Le certificat de situation du Dr [E] du 09 juillet 2024 précise que ce patient a été hospitalisé à la suite de troubles du comportement avec agitation et agressivité, sur une pathologie psychiatrique ancienne avec désorganisation idéique et délire de persécution avec expression hallucinatoire, que ceci survient sur des antécédents d'encéphalite toxique et de traumatismes de guerre et qu'il avait déja été hospitalisé à plusieurs reprises auparavant. Il est noté que depuis lors le patient reste instable sur le plan comportemental et désorganisé sur le plan des pensées, que le jugement est profondément altéré ; que le patient ne perçoit que de façon floue et déformée la réalité des faits et de son état mental et que cette obtusion de la conscience associée au délire de persécution ne lui permet pas de consentir de façon éclairée aux soins indispensables alors que des soins constants et une surveillance restent nécessaires. Il est ajouté que le patient bénéficie chaque fin de semaine d'une permission de 48 heures chez ses parents et conclu qu'en conséquence, les soins en SDT en hospitalisation complète restent justifiés et à maintenir.

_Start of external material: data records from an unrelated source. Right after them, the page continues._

(** ** Every process *)

Fixpoint good (p : process) (w : world) : Prop :=
  match p with
  | PRelay cfg ps => Relay.maxAttempts cfg = max_attempts /\ producers_ok topic ps
  | PConsumer _ pc => pc_good pc w
  | PServe _ | PMonitor _ | PWriter => True
  | PMain p => good p w
  end.

Lemma good_grows p w w' : grows w w' -> good p w -> good p w'.
Proof.
  intros HG. induction p as [cfg ps|cfg []|ht|ht| |p IH]; simpl; try done.
  - intros []. split; [done|by eapply reading_grows].
  - intros (?&?&?&?). split; [done|]. split; [by eapply reading_grows|].
    split; [by eapply handling_grows|done].
Qed.

Lemma start_good p w : start topic max_attempts from_first p -> good p w.
Proof.
  induction p as [cfg ps|cfg [st|]|ht|ht| |p IH]; try done; try by apply IH.
  intros [Hst Hpos]. split; [done|]. split; [|done]. intros p fn. simpl in Hpos. by rewrite Hpos.
Qed.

A l'audience du 11 juillet 2024, M.[F] avait du mal à s'exprimer et était difficilement compréhensible. Son conseil a indiqué qu'il souhaitait rentrer chez lui, qu'il avait pu le lui dire assez clairement en entretien individuel. Son père, tiers à la procédure et s'exprimant en arabe, a expliqué par le truchement d'un ami qui a traduit ses propos en français qu'il souhaitait qu'il reste hospitalisé, qu'il venait en permission mais dormait beaucoup, ne s'alimentait pas et ne prenait pas son traitement.

MOTIFS DE LA DÉCISION

Sur la recevabilité de l'appel :

Aux termes de l'article R. 3211-18 du code de la santé publique, le délai d'appel est de dix jours à compter de la notification de l'ordonnance.

Selon l'article R. 3211-19, le premier président ou son délégué est saisi par une déclaration d'appel motivée transmise par tout moyen au greffe de la cour d'appel et la déclaration est enregistrée avec mention de la date et de l'heure.

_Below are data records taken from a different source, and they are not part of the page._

(* ===== verification/Concrete.v ===== *)
(** * A concrete environment

    Executable instances of the interfaces - the JSON of Codec.v, a server that stores
    valid UTF-8, Unicode tables without foldings - and a schedule of
    the whole pipeline: they show that the hypotheses of the theorems can hold,
    and let the witnesses compute. *)

From S2P Require Import Prelude Effects GoString Utf8 Json Runtime Kafka Events Postgres Outbox.
From S2P Require Import Codec CodecLaws Processed Ticket Handler Router Metrics World System.
From S2P Require Relay Consumer.
From Stdlib Require Import Ascii.

(** ** The instances *)

(** Constant texts for the errors of encoding/json. *)
#[export] Instance concrete_texts : JsonTexts := {|
  syntax_text _ := "invalid character";
  type_text _ := "json: cannot unmarshal";
  time_text _ := "parsing time";
  unknown_text k := "json: unknown field";
  marshaler_text s := "json: error calling MarshalJSON: " +:+ s
|}.

#[export] Instance concrete_json : Json := go_json.
#[export] Instance concrete_json_laws : JsonLaws concrete_json := go_json_laws.
#[export] Instance concrete_decoder : JsonDecoder := go_decoder.

(** Text without the character 0, and JSON that does not spell it. *)
Definition concrete_text_ok (s : string) : bool :=
  valid_utf8 s && negb (bool_decide (chr 0 ∈ to_bytes s)).
Definition concrete_jsonb_in (s : string) : option string :=
  if bool_decide (is_Some (compact max_depth (to_bytes s))) && negb (Contains s "\u0000")
  then Some s else None.

#[export] Instance concrete_postgres : Postgres := {|
  uuid_in s := if valid_utf8 s && negb (bool_decide (s = "")) then Some s else None;
  jsonb_in := concrete_jsonb_in;
  text_ok := concrete_text_ok;
  pg_time t := t / 1000 * 1000
|}.

#[export] Instance concrete_postgres_laws : PostgresLaws concrete_postgres.
Proof.
  split; simpl.
  - intros s u. destruct (_ && _) eqn:E; [|done]. intros [= <-]. by rewrite E.
  - intros s u. destruct (_ && _) eqn:E; [|done]. intros [= <-]. by apply andb_true_iff in E as [? _].
  - intros s. unfold concrete_text_ok. by intros [? _]%andb_true_iff.
  - intros s p. unfold concrete_jsonb_in. destruct (_ && _); [|done]. by intros [= <-].
Qed.

#[export] Instance concrete_unicode : UnicodeTables := {|
  lower_table r := r; fold_table _ _ := false
|}.

#[export] Instance concrete_prometheus : Prometheus := {|
  metrics_page _ := (200, "# HELP"); library_collectors := [NewGauge "go_goroutines"]
|}.

(** ** A deployment *)

Definition the_topic : string := "tickets.events".

Definition a_producer (topic : string) : Producer :=
  NewProducer (MkProducerConfig ["localhost:9092"] topic "outbox-relay" (5 * Second)).

Definition a_relay : process :=
  PRelay (Relay.RelayConfig 50 (30 * Second) 10)
         (Relay.Producers (a_producer the_topic) (Some (a_producer "tickets.dlq"))).

Definition a_consumer : process :=
  PConsumer (Consumer.ConsumerCfg false "" 10)
    (Consumer.PcFetch (Consumer.CState
       (NewConsumer (MkConsumerConfig ["localhost:9092"] the_topic "notification-service" "first" 0 0))
       (Some (a_producer "tickets.dlq")) 0 zero_time)).

Definition a_body : string := of_bytes (text "{'title':'Printer is broken'}").
Definition a_request : process :=
  PServe (HttpRequest "POST" "/tickets" "/tickets" "/tickets" " r-1 " a_body).

Lemma a_producer_on (ok : string -> Prop) t : ok t -> producer_on ok (a_producer t).
Proof. split; [done|]. by intros w [= <-]. Qed.

Lemma a_relay_starts : start the_topic 10 true a_relay.
Proof. split; [done|]. split; by apply a_producer_on. Qed.
Lemma a_consumer_starts : start the_topic 10 true a_consumer.
Proof. split; [|done]. split; [done|]. split; [done|]. by apply a_producer_on. Qed.

(** A call that goes well, at the given time, drawing the given UUID. *)
Definition fine (now : Z) (uuid : string) : choice := Choice Done now [] [] uuid [] 0 false 0 0 0 false.
Definition failing (now : Z) (out : outcome) : choice := Choice out now [] [] "" [] 0 false 0 0 0 false.

(** A ticket is created, published and notified. *)
Definition pipeline : list (directive (N := process)) :=
  [DStart 0 a_request] ++ replicate 5 (DRun 0 (fine 1000 "t-1"))
  ++ replicate 10 (DRun 0 (fine 2000 "e-1"))
  ++ [DStart 1 a_relay] ++ replicate 8 (DRun 1 (fine 3000 ""))
  ++ [DStart 2 a_consumer] ++ replicate 12 (DRun 2 (fine 4000 "")).

Definition run_schedule (ds : list (directive (N := process))) : world * pool :=
  foldl (follow body) (empty_world, ∅) ds.

Lemma schedule_reachable ds :
  Forall (may_start (start the_topic 10 true)) ds ->
  reachable body (start the_topic 10 true) empty_world (run_schedule ds).
Proof. apply follow_steps. Qed.

Lemma pipeline_starts : Forall (may_start (start the_topic 10 true)) pipeline.
Proof. repeat (constructor; [by (apply a_relay_starts || apply a_consumer_starts || exact I)|]). constructor. Qed.

Definition pipeline_world : world := (run_schedule pipeline).1.

Example pipeline_log : length (log_of the_topic pipeline_world) = 1%nat.
Proof. vm_compute. reflexivity. Qed.
Example pipeline_notified : notified pipeline_world = ["e-1"].
Proof. vm_compute. reflexivity. Qed.
Example pipeline_committed : br_committed (w_broker pipeline_world) =
  {[ (the_topic, "notification-service", 0%nat) := (0, 1)%nat ]}.
Proof. apply (bool_decide_unpack _). vm_compute. exact I. Qed.

Lemma pipeline_reachable :
  reachable body (start the_topic 10 true) empty_world (pipeline_world, (run_schedule pipeline).2).
Proof.
  unfold pipeline_world. rewrite <- surjective_pairing.
  apply schedule_reachable, pipeline_starts.
Qed.

(** *** What the run leaves in the tables *)

Definition the_payload : string :=
  of_bytes (text "{'created_at':'1970-01-01T00:00:00.000001Z','request_id':'r-1','status':'open','ticket_id':'t-1','title':'Printer is broken'}").
Definition the_row : row :=
  Row "e-1" "ticket" "t-1" "ticket.created" the_payload "sent" 2000 (Some 3000) None
      1 2000 None 3000 None.
Definition the_ticket : Ticket := MkTicket "t-1" "Printer is broken" "" "open" 1000 1000.

Definition the_processed : prow :=
  PRow "ticket.created" "ticket" "t-1" the_payload "done" 1 4000 4000 (Some 4000) None None.

(** A relay with one attempt whose writes are refused. *)
Definition an_impatient_relay : process :=
  PRelay (Relay.RelayConfig 50 (30 * Second) 1)
         (Relay.Producers (a_producer the_topic) (Some (a_producer "tickets.dlq"))).

Definition refused : choice := failing 3000 (Refused (EMsg "no space left")).

Definition exhausted : list (directive (N := process)) :=
  [DStart 0 a_request] ++ replicate 5 (DRun 0 (fine 1000 "t-1"))
  ++ replicate 10 (DRun 0 (fine 2000 "e-1"))
  ++ [DStart 1 an_impatient_relay] ++ replicate 5 (DRun 1 (fine 3000 ""))
  ++ [DRun 1 refused] ++ replicate 3 (DRun 1 (fine 4000 "")).

Definition exhausted_world : world := (run_schedule exhausted).1.

Lemma exhausted_reachable :
  reachable body (start the_topic 1 true) empty_world (exhausted_world, (run_schedule exhausted).2).
Proof.
  unfold exhausted_world. rewrite <- surjective_pairing. apply follow_steps.
  repeat (constructor; [first [exact I | split; [done|]; split; by apply a_producer_on]|]).
  constructor.
Qed.

Definition the_failed_row : row :=
  Row "e-1" "ticket" "t-1" "ticket.created" the_payload "failed" 2000 None None
      1 2000 (Some "kafka: no space left") 4000 (Some 4000).

(** The pipeline a moment earlier, before the relay runs. *)
Definition early : world * pool := run_schedule (take 17 pipeline).

Lemma early_reachable :
  reachable body (start the_topic 10 true) empty_world (early.1, early.2).
Proof.
  rewrite <- surjective_pairing. apply schedule_reachable.
  apply Forall_take, pipeline_starts.
Qed.

Lemma early_later :
  rtc (step body (start the_topic 10 true)) (early.1, early.2)
      (pipeline_world, (run_schedule pipeline).2).
Proof.
  unfold pipeline_world. rewrite <- !surjective_pairing.
  assert (H : run_schedule pipeline = foldl (follow body) early (drop 17 pipeline)).
  { unfold early, run_schedule. by rewrite <- foldl_app, take_drop. }
  rewrite H. apply follow_steps. apply Forall_drop, pipeline_starts.
Qed.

En l'espèce, M. [F] a formé le 04 juillet 2024 un appel de la décision du juge du tribunal judiciaire de Rennes du 25 juin 2024 et notifiée le 26 juin 2024.

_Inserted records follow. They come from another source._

(* ===== verification/Wiring.v ===== *)
(** * The main functions: from the environment to running processes

    internal/shared/db/postgres.go, and the [main] functions of cmd/ticket-service,
    cmd/outbox-relay and cmd/notification-service up to their loops: the settings, the
    store, the producers and the consumer, and the ways a start can fail. *)

From S2P Require Import Prelude Effects GoString Runtime Kafka Events Postgres Outbox.
From S2P Require Import Processed Ticket Handler World System Concrete.
From S2P Require Env Relay Consumer.

(** How [main] gets to its loop, or does not. *)
Inductive startup (A : Type) : Type :=
| Exit (code : Z)
| Panic (msg : string)
| Running (a : A).
Arguments Exit {A} code.
Arguments Panic {A} msg.
Arguments Running {A} a.

(** ** db/postgres.go *)

Record PostgresConfig : Type := MkPostgresConfig {
  pg_DatabaseURL : string;
  pg_MaxOpenConns : Z;
  pg_MaxIdleConns : Z;
  pg_ConnMaxLifetime : Z;
  pg_PingTimeout : Z
}.

Definition or_default (n def : Z) : Z := if n =? 0 then def else n.

(** [connect] is what [sql.Open] and the ping answer; the result is the configuration
    the pool gets. *)
Definition OpenPostgres (connect : option goerr) (cfg : PostgresConfig) : result PostgresConfig :=
  if bool_decide (pg_DatabaseURL cfg = "") then Err (EMsg "DATABASE_URL is empty")
  else match connect with
       | Some err => Err err
       | None =>
           Ok (MkPostgresConfig (pg_DatabaseURL cfg)
                 (or_default (pg_MaxOpenConns cfg) 10) (or_default (pg_MaxIdleConns cfg) 10)
                 (or_default (pg_ConnMaxLifetime cfg) (1800 * Second))
                 (or_default (pg_PingTimeout cfg) (3 * Second)))
       end.

(** The store of ticket-service. *)
Inductive storage : Type :=
| InMemory
| InPostgres (pool : PostgresConfig).

Definition dlq_of (brokers : list string) (topic clientID : string) : option Producer :=
  if bool_decide (topic = "") then None
  else Some (NewProducer (MkProducerConfig brokers topic clientID (5 * Second))).

Section Mains.
Context {UT : UnicodeTables}.

(** The address the server listens on and its store.  A database that does not answer
    makes [main] return, with status 0. *)
Definition ticket_main (file : option string) (env : Env.environment) (connect : option goerr)
    : startup (string * storage) :=
  let '(env, cfg) := Env.Load file env in
  if negb (bool_decide (Env.DatabaseURL cfg = "")) then
    match OpenPostgres connect
            (MkPostgresConfig (Env.DatabaseURL cfg) (Env.Int env "DB_MAX_OPEN_CONNS" 25)
                              (Env.Int env "DB_MAX_IDLE_CONNS" 25) 0 0) with
    | Err _ => Exit 0
    | Ok pool => Running (Env.HTTPAddr cfg, InPostgres pool)
    end
  else Running (Env.HTTPAddr cfg, InMemory).

(** The process and its poll interval. *)
Definition relay_main (file : option string) (env : Env.environment) (connect : option goerr)
    : startup (Z * process) :=
  let '(env, cfg) := Env.Load file env in
  let dbURL := Env.String env "DATABASE_URL" (Env.DatabaseURL cfg) in
  if bool_decide (dbURL = "") then Exit 2
  else
    let brokers := Env.StringsCSV env "KAFKA_BROKERS" ["localhost:9092"] in
    let topic := Env.String env "KAFKA_TOPIC" "tickets.events" in
    let clientID := Env.String env "KAFKA_CLIENT_ID" "outbox-relay" in
    let batchSize := Env.Int env "OUTBOX_RELAY_BATCH_SIZE" 50 in
    let pollInterval := Env.Duration env "OUTBOX_RELAY_POLL_INTERVAL" (500 * Millisecond) in
    let processingTimeout := Env.Duration env "OUTBOX_RELAY_PROCESSING_TIMEOUT" (30 * Second) in
    let maxAttempts := Env.Int env "OUTBOX_RELAY_MAX_ATTEMPTS" 10 in
    let dlqTopic := Env.String env "KAFKA_DLQ_TOPIC" "" in
    match OpenPostgres connect (MkPostgresConfig dbURL 0 0 0 0) with
    | Err _ => Exit 1
    | Ok _ =>
        let producer := NewProducer (MkProducerConfig brokers topic clientID (5 * Second)) in
        let dlqProducer := dlq_of brokers dlqTopic (clientID +:+ "-dlq") in
        (* time.NewTicker *)
        if pollInterval <=? 0 then Panic "non-positive interval for NewTicker"
        else Running (pollInterval,
               PMain (PRelay (Relay.RelayConfig batchSize processingTimeout maxAttempts)
                             (Relay.Producers producer dlqProducer)))
    end.

Definition notification_main (file : option string) (env : Env.environment) (connect : option goerr)
    : startup process :=
  let '(env, cfg) := Env.Load file env in
  let dbURL := Env.String env "DATABASE_URL" (Env.DatabaseURL cfg) in
  if bool_decide (dbURL = "") then Exit 2
  else
    let brokers := Env.StringsCSV env "KAFKA_BROKERS" ["localhost:9092"] in
    let topic := Env.String env "KAFKA_TOPIC" "tickets.events" in
    let groupID := Env.String env "KAFKA_GROUP_ID" "notification-service" in
    let startOffset := Env.String env "KAFKA_START_OFFSET" "last" in
    let dlqTopic := Env.String env "KAFKA_DLQ_TOPIC" "" in
    let maxAttempts := Env.Int env "NOTIFY_MAX_ATTEMPTS" 10 in
    let forceFail := Env.Bool env "NOTIFY_FORCE_FAIL" false in
    let forceFailEventType := Env.String env "NOTIFY_FORCE_FAIL_EVENT_TYPE" "" in
    match OpenPostgres connect (MkPostgresConfig dbURL 0 0 0 0) with
    | Err _ => Exit 1
    | Ok _ =>
        let consumer := NewConsumer (MkConsumerConfig brokers topic groupID startOffset 0 0) in
        let dlqProducer := dlq_of brokers dlqTopic "notification-service-dlq" in
        Running (PMain (PConsumer (Consumer.ConsumerCfg forceFail forceFailEventType maxAttempts)
                          (Consumer.PcFetch (Consumer.CState consumer dlqProducer 0 zero_time))))
    end.

(** ** What the settings guarantee *)

Definition topic_of (env : Env.environment) : string := Env.String env "KAFKA_TOPIC" "tickets.events".
Definition dlq_topic_of (env : Env.environment) : string := Env.String env "KAFKA_DLQ_TOPIC" "".
Definition relay_limit_of (env : Env.environment) : Z := Env.Int env "OUTBOX_RELAY_MAX_ATTEMPTS" 10.

Lemma NewProducer_on (ok : string -> Prop) cfg :
  ok (pc_Topic cfg) -> producer_on ok (NewProducer cfg).
Proof. intros H. split; [done|]. by intros w [= <-]. Qed.

Lemma dlq_of_on topic brokers dlq clientID :
  dlq <> topic -> dlq_on topic (dlq_of brokers dlq clientID).
Proof. intros H. unfold dlq_of. case_bool_decide; [done|]. by apply NewProducer_on. Qed.

(** The URL is read twice, the second time with the first reading as its default. *)
Lemma database_url env :
  Env.String env "DATABASE_URL" (Env.String env "DATABASE_URL" "") <> "" ->
  Env.String env "DATABASE_URL" "" <> "".
Proof. intros H Hu. rewrite Hu in H. done. Qed.

(** C30: What the main functions start is what the theorems about the whole system
    assume: the relay and the consumer come up only with a database URL and a database
    that answers, on the topic and with the limit of their settings, and they are
    processes the system may start - provided the dead letter topic is not the event
    topic; the consumer starts at the first offset when KAFKA_START_OFFSET says so, which
    its default does not; ticket-service keeps its tickets in Postgres exactly when there is a database
    URL, with a pool that is never without a limit by default. *)
Theorem mains_start_the_system file env connect :
  let env' := Env.loadDotEnv file env in
  dlq_topic_of env' <> topic_of env' ->
  (forall poll p, relay_main file env connect = Running (poll, p) ->
     connect = None /\ Env.String env' "DATABASE_URL" "" <> "" /\ 0 < poll /\
     (exists cfg ps, p = PMain (PRelay cfg ps) /\
        Relay.maxAttempts cfg = Env.Int env' "OUTBOX_RELAY_MAX_ATTEMPTS" 10) /\
     forall from_first, start (topic_of env') (relay_limit_of env') from_first p) /\
  (forall p, notification_main file env connect = Running p ->
     connect = None /\ Env.String env' "DATABASE_URL" "" <> "" /\
     (exists cfg st, p = PMain (PConsumer cfg (Consumer.PcFetch st)) /\
        Consumer.maxAttempts cfg = Env.Int env' "NOTIFY_MAX_ATTEMPTS" 10) /\
     forall limit from_first,
       (from_first = true -> EqualFold (Env.String env' "KAFKA_START_OFFSET" "last") "first" = true) ->
       start (topic_of env') limit from_first p) /\
  (forall addr st, ticket_main file env connect = Running (addr, st) ->
     match st with
     | InMemory => Env.String env' "DATABASE_URL" "" = ""
     | InPostgres pool =>
         connect = None /\ pg_DatabaseURL pool = Env.String env' "DATABASE_URL" "" /\
         pg_DatabaseURL pool <> "" /\ pg_MaxOpenConns pool <> 0 /\ 0 < pg_PingTimeout pool
     end).
Proof.
  intros env' Hd. unfold relay_main, notification_main, ticket_main, OpenPostgres, Env.Load. fold env'.
  split; [intros poll p|split; [intros p|intros addr st]];
    cbn [Env.DatabaseURL pg_DatabaseURL]; case_bool_decide as Hu; cbn [negb]; try done.
  - rewrite ?bool_decide_false by done. destruct connect; [done|].
    destruct (_ <=? 0) eqn:E; [done|]. intros [= <- <-]. bool_props. split; [done|].
    split; [by apply database_url|]. split; [done|]. split; [by eexists _, _|]. intros ff.
    split; [done|]. split; [by apply NewProducer_on|by apply dlq_of_on].
  - rewrite ?bool_decide_false by done. destruct connect; [done|]. intros [= <-]. split; [done|].
    split; [by apply database_url|]. split; [by eexists _, _|].
    intros limit ff Hff. split; [|done]. split; [done|]. split; [|by apply dlq_of_on].
    intros H. specialize (Hff H). simpl. unfold newReader; simpl. by rewrite Hff.
  - by intros [= _ <-].
  - rewrite ?bool_decide_false by done. destruct connect; [done|]. intros [= _ <-]. split; [done|].
    split; [done|]. split; [done|]. split; [|done]. simpl. unfold or_default. case_match; bool_props; lia.
Qed.

(** A poll interval of zero is accepted by the configuration and crashes the relay:
    [time.NewTicker] panics on it, after the database and the producers are open. *)
Theorem zero_poll_interval_panics file env :
  let env' := Env.loadDotEnv file env in
  Env.String env' "DATABASE_URL" "" <> "" ->
  Env.Getenv env' "OUTBOX_RELAY_POLL_INTERVAL" = "0" ->
  relay_main file env None = Panic "non-positive interval for NewTicker".
Proof.
  intros env' Hdb Hp. unfold relay_main, Env.Load. fold env'. simpl.
  assert (Hurl : Env.String env' "DATABASE_URL" (Env.String env' "DATABASE_URL" "") <> "").
  { unfold Env.String at 1. case_bool_decide; done. }
  rewrite bool_decide_false by done. unfold OpenPostgres. cbn [pg_DatabaseURL].
  rewrite bool_decide_false by done.
  assert (Hd : Env.Duration env' "OUTBOX_RELAY_POLL_INTERVAL" (500 * Millisecond) = 0).
  { unfold Env.Duration, Env.parsed. by rewrite Hp. }
  by rewrite Hd.
Qed.
End Mains.

Definition an_environment : Env.environment :=
  {[ "DATABASE_URL" := "postgres://db"; "KAFKA_DLQ_TOPIC" := "tickets.dlq" ]}.

(** The relay of these settings; the dead letter producer has a client id of its own. *)
Definition a_default_relay : process :=
  PMain (PRelay (Relay.RelayConfig 50 (30 * Second) 10)
           (Relay.Producers (a_producer the_topic)
              (Some (NewProducer (MkProducerConfig ["localhost:9092"] "tickets.dlq" "outbox-relay-dlq"
                                                   (5 * Second)))))).

Lemma mains_start_the_system_witness :
  relay_main None an_environment None =
    Running (500 * Millisecond, a_default_relay) /\ start the_topic 10 true a_default_relay.
Proof.
  assert (E : relay_main None an_environment None = Running (500 * Millisecond, a_default_relay))
    by (vm_compute; reflexivity).
  split; [exact E|].
  assert (Hd : dlq_topic_of an_environment <> topic_of an_environment) by by vm_compute.
  destruct (mains_start_the_system None an_environment None Hd) as [Hr _].
  destruct (Hr _ _ E) as (_&_&_&_&Hs). exact (Hs true).
Defined.

Definition a_busy_environment : Env.environment :=
  {[ "DATABASE_URL" := "postgres://db"; "OUTBOX_RELAY_POLL_INTERVAL" := "0" ]}.

Lemma zero_poll_interval_panics_witness :
  relay_main None a_busy_environment None = Panic "non-positive interval for NewTicker".
Proof. apply (zero_poll_interval_panics None a_busy_environment); by vm_compute. Defined.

Cet appel, régulier en la forme, sera donc déclaré recevable.

Sur la régularité de la procédure :

Aux termes de l'article L. 3216-1 du Code de la Santé publique, la régularité des décisions administratives peut être contestée devant le juge, et en cas d'irrégularité, celle-ci n'entraîne la mainlevée de la mesure que s'il en est résulté une atteinte aux droits de la personne qui en faisait l'objet.

La saisine du juge prévue par l'article L. 3211-12-1 du Code de la santé publique doit être accompagnée des avis et pièces tel que prévu par les articles R. 3211-12, -24 et -26 du même code afin de permettre au juge judiciaire de contrôler la régularité des décisions administratives et le cas échéant de statuer sur leur contestation.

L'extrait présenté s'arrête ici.